Has the quality of PC games dwindled as well? As most successful console games are made, they are also ported over to the PC at some point down the line. Gears of War, though it took a while, finally made it to the PC. Call of Duty 4 is out for the PC. BioShock made an appearance on the PC. After all, the very first Call of Duty was seen on the PC and became known for an incredible experience. The PC is also home to all the popular MMORPGs: World of WarCraft, EverQuest and EverQuest II, Dark Age of Camelot, Star Wars Galaxies, Lineage II, and other free RPGs like Silkroad Online or Maple Story. The PC is also home to Counter-Strike, one of the most popular online games on this planet, and Counter-Strike is just a modification to Half-Life! Consoles lacked this multiplayer appeal in the past.
This is where the real strength of the PC is: its modifications. It is no secret that to play games on a PC, it requires the user a little bit of tech finesse to finagle compatability issues, installation, frequent patches, and all the problems that come with owning a PC. However, because the games developers make sometime come with development kits, map editors, and even third party map editors, it makes it easy for players and designers to edit and create their own versions or complete remakes of games. The Elder Scrolls IV: Oblivion (and its predecessor, Morrowind) both have world editors available. This, however, is not available for the Xbox 360, and thus the console player does not have the option to play with and create their own fantasies or download user created content (with the exception of Shivering Isles, which combined Bethesda’s expansion along with many player created mods). Players of Half-Life had an immense library of mods to download and play for free: Counter-Strike, Day of Defeat, Firearms, Natural Selection, and Science and Industry to name a few. Many say that the real hardcore gamers are PC gamers because of the fact that it is so customizable. Even the Sims 2 falls in this category: there is a ton of downloadable content for the PC that all the console players are missing out on because the consoles are so restricted.

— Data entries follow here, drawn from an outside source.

(* ===== verification/CallOpQuiet.v ===== *)
(** * A call operation that nobody calls back

    What an operation does when nothing is called on it before its events return:
    the messages it sends and what it tells the core, in order.  [StackSpec] is
    what belle-sip does with the messages it makes. *)
From S2P Require Import Prelude Effects LpConfigValues SalTypes Payload SalMediaDescription SdpObjects SalSdp StreamSdpReader MediaSdp OfferAnswerEngine ChatTypes ErrorInfo SipTypes CallOpTypes CallOp.

Class StackSpec `{AddressLib} (stack : SipStack) : Prop := {
  nothing_called : forall w e, sip_react w e = [];
  request_made : forall w d method m, dialog_create_request w d method = Some m ->
    msg_method m = method /\ is_Some (msg_uri m);
  queued_request_made : forall w d method m, dialog_create_queued_request w d method = Some m ->
    msg_method m = method /\ is_Some (msg_uri m);
  cancel_made : forall w t m, create_cancel w t = Some m -> msg_method m = "CANCEL"%string /\ is_Some (msg_uri m);
  response_made : forall w m code, msg_status (create_response w m code) = code;
  authorization_added : forall w m r m', add_authorization w m r = Some m' ->
    msg_method m' = msg_method m /\ msg_uri m' = msg_uri m /\ msg_status m' = msg_status m;
  (** What is known of dialogs and transactions depends on what was done. *)
  history_matters : forall w w', sip_history w' = sip_history w ->
    dialog_state w' = dialog_state w /\ transaction_request w' = transaction_request w
    /\ create_cancel w' = create_cancel w /\ dialog_create_request w' = dialog_create_request w
    /\ dialog_create_ack w' = dialog_create_ack w /\ dialog_local_seq w' = dialog_local_seq w;
}.

Section Deeds.
Context `{AddressLib}.

(** What can be observed of an event. *)
Inductive Deed :=
  | Asked (method : string)
  | Replied (tr : nat) (code : Z)
  | RepliedStateless (code : Z)
  | Told (c : SalCallback)
  | Acknowledged (dialog : nat)
  | Unseen.

Definition deed_of (e : SipEvent) : Deed :=
  match e with
  | SendRequest _ _ m => Asked (msg_method m)
  | SendResponse tr m => Replied tr (msg_status m)
  | SendStateless m => RepliedStateless (msg_status m)
  | Callback c => Told c
  | SendAck d _ | SendOrphan d _ _ => Acknowledged d
  | _ => Unseen
  end.

(** What was done from a world to another, in order. *)
Definition did (w w' : SipWorld) (ds : list Deed) : Prop :=
  map deed_of (sip_history w') = rev ds ++ map deed_of (sip_history w).

Lemma did_nothing w w' : sip_history w' = sip_history w -> did w w' [].
Proof. unfold did. by intros ->. Qed.

Lemma did_one e w w' d : sip_history w' = e :: sip_history w -> deed_of e = d -> did w w' [d].
Proof. unfold did. by intros -> <-. Qed.

Lemma did_app w1 w2 w3 l1 l2 : did w1 w2 l1 -> did w2 w3 l2 -> did w1 w3 (l1 ++ l2).
Proof. unfold did. intros H1 H2. by rewrite H2, H1, rev_app_distr, app_assoc. Qed.

(** What sending leaves as it was. *)
Record same_call (w w' : SipWorld) : Prop := {
  same_state : mState (sal_op w') = mState (sal_op w);
  same_dir : mDir (sal_op w') = mDir (sal_op w);
  same_dialog : mDialog (sal_op w') = mDialog (sal_op w);
  same_server : mPendingServerTransaction (sal_op w') = mPendingServerTransaction (sal_op w);
  same_update : mPendingUpdateServerTransaction (sal_op w') = mPendingUpdateServerTransaction (sal_op w);
  same_released : mCallReleased (sal_op w') = mCallReleased (sal_op w);
  same_refs : mOpReleased (sal_op w') = mOpReleased (sal_op w);
  same_retry : mRetryFunc (sal_op w') = mRetryFunc (sal_op w);
  same_count : mRef (sal_op w) <= mRef (sal_op w');
  same_freed : freed w' = freed w;
  same_dialogs : dialog_links w' = dialog_links w;
  same_sources : sources w' = sources w;
}.

#[export] Instance same_call_preorder : PreOrder same_call.
Proof.
  split; [intros w; by constructor|]. intros w1 w2 w3 [] []. constructor; first [congruence|lia].
Qed.
End Deeds.

(** A step of a program, and the assertion it leaves; with [step_known], what is
    known of the value it gives. *)
Tactic Notation "step" uconstr(rule) := eapply triple_bind; [eapply rule|cbn beta; intros ?].
Tactic Notation "step_known" uconstr(rule) := eapply triple_known; [eapply rule|cbn beta].

Ltac kept_members := intros ?; cbn; repeat split; first [reflexivity|lia].

Section Quiet.
Context `{AddressLib} {lib : MediaLib} {sdp : SdpLib} {ortp : OrtpRtcp} `{!SipStack} `{!StackSpec _}.
Variable split : string -> ascii -> list string.
Variable fuel : nat.

#[local] Notation raise := (sip_perform split fuel).

Lemma raise_quiet e w : raise e w = Finished tt (record_sip e w).
Proof. apply nest_quiet, nothing_called. Qed.

Lemma gets_alive {A} (f : SalCallOp -> A) w : freed w = false -> gets f w = Finished (f (sal_op w)) w.
Proof. unfold gets. by intros ->. Qed.

Lemma modify_alive f w : freed w = false -> modify f w = Finished tt (w <| sal_op := f (sal_op w) |>).
Proof. unfold modify. by intros ->. Qed.

(** A message keeps its method, its target and its code whatever headers it gets. *)
Definition same_line (m m' : Message) : Prop :=
  msg_method m' = msg_method m /\ msg_uri m' = msg_uri m /\ msg_status m' = msg_status m.

#[export] Instance same_line_preorder : PreOrder same_line.
Proof.
  split; [by intros m|]. intros m1 m2 m3 (? & ? & ?) (? & ? & ?). repeat split; congruence.
Qed.

Lemma same_call_modify f w : 
  (forall o, mState (f o) = mState o /\ mDir (f o) = mDir o /\ mDialog (f o) = mDialog o
    /\ mPendingServerTransaction (f o) = mPendingServerTransaction o
    /\ mPendingUpdateServerTransaction (f o) = mPendingUpdateServerTransaction o
    /\ mCallReleased (f o) = mCallReleased o /\ mOpReleased (f o) = mOpReleased o /\ mRetryFunc (f o) = mRetryFunc o
    /\ mRef o <= mRef (f o)) ->
  same_call w (w <| sal_op := f (sal_op w) |>).
Proof. intros Hf. destruct (Hf (sal_op w)) as (?&?&?&?&?&?&?&?&?). by constructor. Qed.

Lemma addCustomHeaders_quiet hs : forall m w, freed w = false ->
  exists m' w', addCustomHeaders hs m w = Finished m' w' /\ same_line m m' /\ same_call w w'
    /\ sip_history w' = sip_history w.
Proof.
  induction hs as [|h hs IH]; intros m w Hw; [by exists m, w|].
  destruct h; cbn [addCustomHeaders]; try (edestruct IH as (m' & w' & Hr & Hl & Hs & Hh); [exact Hw|];
    exists m', w'; exact (conj Hr (conj Hl (conj Hs Hh)))).
  unfold setContactAddress, createContact, gets, modify. unfold_Eff. rewrite Hw.
  change (freed (w <| sal_op := (sal_op w) <| mContactAddress := contact |> |>)) with (freed w). rewrite Hw.
  set (w1 := w <| sal_op := (sal_op w) <| mContactAddress := contact |> |>).
  edestruct (IH (set_header (HContact (mContactAddress (sal_op w1))) m) w1 Hw) as (m' & w' & Hr & Hl & Hs & Hh).
  exists m', w'. refine (conj Hr (conj Hl (conj _ Hh))).
  etransitivity; [|exact Hs]. by apply same_call_modify.
Qed.

(** ** What was done since a world [w0] *)

Definition Since (w0 : SipWorld) (ds : list Deed) (w : SipWorld) : Prop :=
  freed w = false /\ same_call w0 w /\ did w0 w ds.

#[local] Notation total := (triple (fun _ => False)).

Lemma since_start w : freed w = false -> Since w [] w.
Proof. intros Hw. exact (conj Hw (conj (reflexivity w) (did_nothing w w eq_refl))). Qed.

Lemma total_run {A} P (m : Sip A) Q w : total P m Q -> P w -> exists a w', m w = Finished a w' /\ Q a w'.
Proof. intros Hm Hw. specialize (Hm w Hw). destruct (m w) as [a w'|]; [by exists a, w'|done]. Qed.

Lemma total_pre {A} (P P' : SipWorld -> Prop) (m : Sip A) Q : (forall w, P' w -> P w) -> total P m Q -> total P' m Q.
Proof. intros HP Hm w Hw. exact (Hm w (HP w Hw)). Qed.

Lemma since_ret {A} w0 ds (a : A) : total (Since w0 ds) (mret a) (fun b w => Since w0 ds w /\ b = a).
Proof. by intros w Hw. Qed.

Lemma since_gets {A} w0 ds (f : SalCallOp -> A) :
  total (Since w0 ds) (gets f) (fun a w => Since w0 ds w /\ a = f (sal_op w)).
Proof. intros w Hw. by rewrite gets_alive by apply Hw. Qed.

Lemma since_asks {A} w0 ds (f : SipWorld -> A) : total (Since w0 ds) (asks f) (fun a w => Since w0 ds w /\ a = f w).
Proof. by intros w Hw. Qed.

(** Changes that no one observes. *)
Lemma since_change {A} w0 ds (m : Sip A) f a :
  (forall w, freed w = false -> m w = Finished (a w) (f w)) ->
  (forall w, same_call w (f w) /\ sip_history (f w) = sip_history w) ->
  total (Since w0 ds) m (fun b => Since w0 ds).
Proof.
  intros Hm Hf w (Hw & Hs & Hd). rewrite Hm by exact Hw. destruct (Hf w) as [Hsf Hh].
  split; [|split]; [by rewrite (same_freed _ _ Hsf)|by transitivity w|].
  rewrite <- (app_nil_r ds). eapply did_app; [exact Hd|by apply did_nothing].
Qed.

Lemma since_modify w0 ds f :
  (forall o, mState (f o) = mState o /\ mDir (f o) = mDir o /\ mDialog (f o) = mDialog o
    /\ mPendingServerTransaction (f o) = mPendingServerTransaction o
    /\ mPendingUpdateServerTransaction (f o) = mPendingUpdateServerTransaction o
    /\ mCallReleased (f o) = mCallReleased o /\ mOpReleased (f o) = mOpReleased o /\ mRetryFunc (f o) = mRetryFunc o
    /\ mRef o <= mRef (f o)) ->
  total (Since w0 ds) (modify f) (fun _ => Since w0 ds).
Proof.
  intros Hf. apply (since_change _ _ _ (fun w => w <| sal_op := f (sal_op w) |>) (fun _ => tt)).
  - intros w Hw. by apply modify_alive.
  - intros w. split; [by apply same_call_modify|reflexivity].
Qed.

Lemma since_raise w0 ds e : total (Since w0 ds) (raise e) (fun _ => Since w0 (ds ++ [deed_of e])).
Proof.
  intros w (Hw & Hs & Hd). rewrite raise_quiet. split; [|split]; [exact Hw| |].
  - transitivity w; [exact Hs|by constructor].
  - eapply did_app; [exact Hd|]. eapply did_one; reflexivity.
Qed.

Lemma since_addCustomHeaders w0 ds hs m :
  total (Since w0 ds) (addCustomHeaders hs m) (fun m' w => Since w0 ds w /\ same_line m m').
Proof.
  intros w (Hw & Hs & Hd). destruct (addCustomHeaders_quiet hs m w Hw) as (m' & w' & -> & Hl & Hs' & Hh).
  split; [|exact Hl]. split; [|split]; [by rewrite (same_freed _ _ Hs')|by transitivity w|].
  rewrite <- (app_nil_r ds). eapply did_app; [exact Hd|by apply did_nothing].
Qed.

(** Members that sending leaves as they were are read as they were in [w0]. *)
Lemma since_gets_kept {A} w0 ds (f : SalCallOp -> A) :
  (forall w w', same_call w w' -> f (sal_op w') = f (sal_op w)) ->
  total (Since w0 ds) (gets f) (fun a w => Since w0 ds w /\ a = f (sal_op w0)).
Proof. intros Hf w Hw. rewrite gets_alive by apply Hw. split; [exact Hw|]. apply Hf, Hw. Qed.

Lemma since_any_gets {A} w0 ds (f : SalCallOp -> A) : total (Since w0 ds) (gets f) (fun _ => Since w0 ds).
Proof. intros w Hw. by rewrite gets_alive by apply Hw. Qed.

Lemma since_any_asks {A} w0 ds (f : SipWorld -> A) : total (Since w0 ds) (asks f) (fun _ => Since w0 ds).
Proof. by intros w Hw. Qed.

Lemma since_the {A} w0 ds (p : option A) :
  is_Some p -> total (Since w0 ds) (the p) (fun a w => Since w0 ds w /\ p = Some a).
Proof. intros [a ->] w Hw. split; [exact Hw|done]. Qed.


Lemma since_current_dialog_state w0 ds : total (Since w0 ds) current_dialog_state (fun _ => Since w0 ds).
Proof.
  unfold current_dialog_state, state_of_dialog, of_dialog. step since_any_gets.
  destruct a; [apply since_any_asks|intros w Hw; exact Hw].
Qed.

Also, before HDTV and the next-gen consoles, the PCs reigned supreme in graphics. Computer monitors handled a much higher resolution than standard definition TVs, which by itself provides a clearer and crisper image. The hardware a knowledgeable PC user could get his or her hands on and install also gave a grave advantage. A console is just what it is, no upgrades until the new console comes out, but a PC you can buy separate parts for and never have to buy a whole new unit again as long as you keep upgrading your internal components. Games for the PC also always come with more options to accomodate the users’ differing hardware. You can change all aspects of the way the game handles its graphics: antialiasing levels, texture filtering, view distances, particle detail, etc.
Online gameplay also favored PC gamers. There was no fee to play online (unless you subscribed to an MMO, and even then there are a handful of free to play MMOs available) because any place you played was running a dedicated server, or in Blizzard’s case with battle.net, you ran a server on your computer for a specific match (battle.net just paired you with opponents).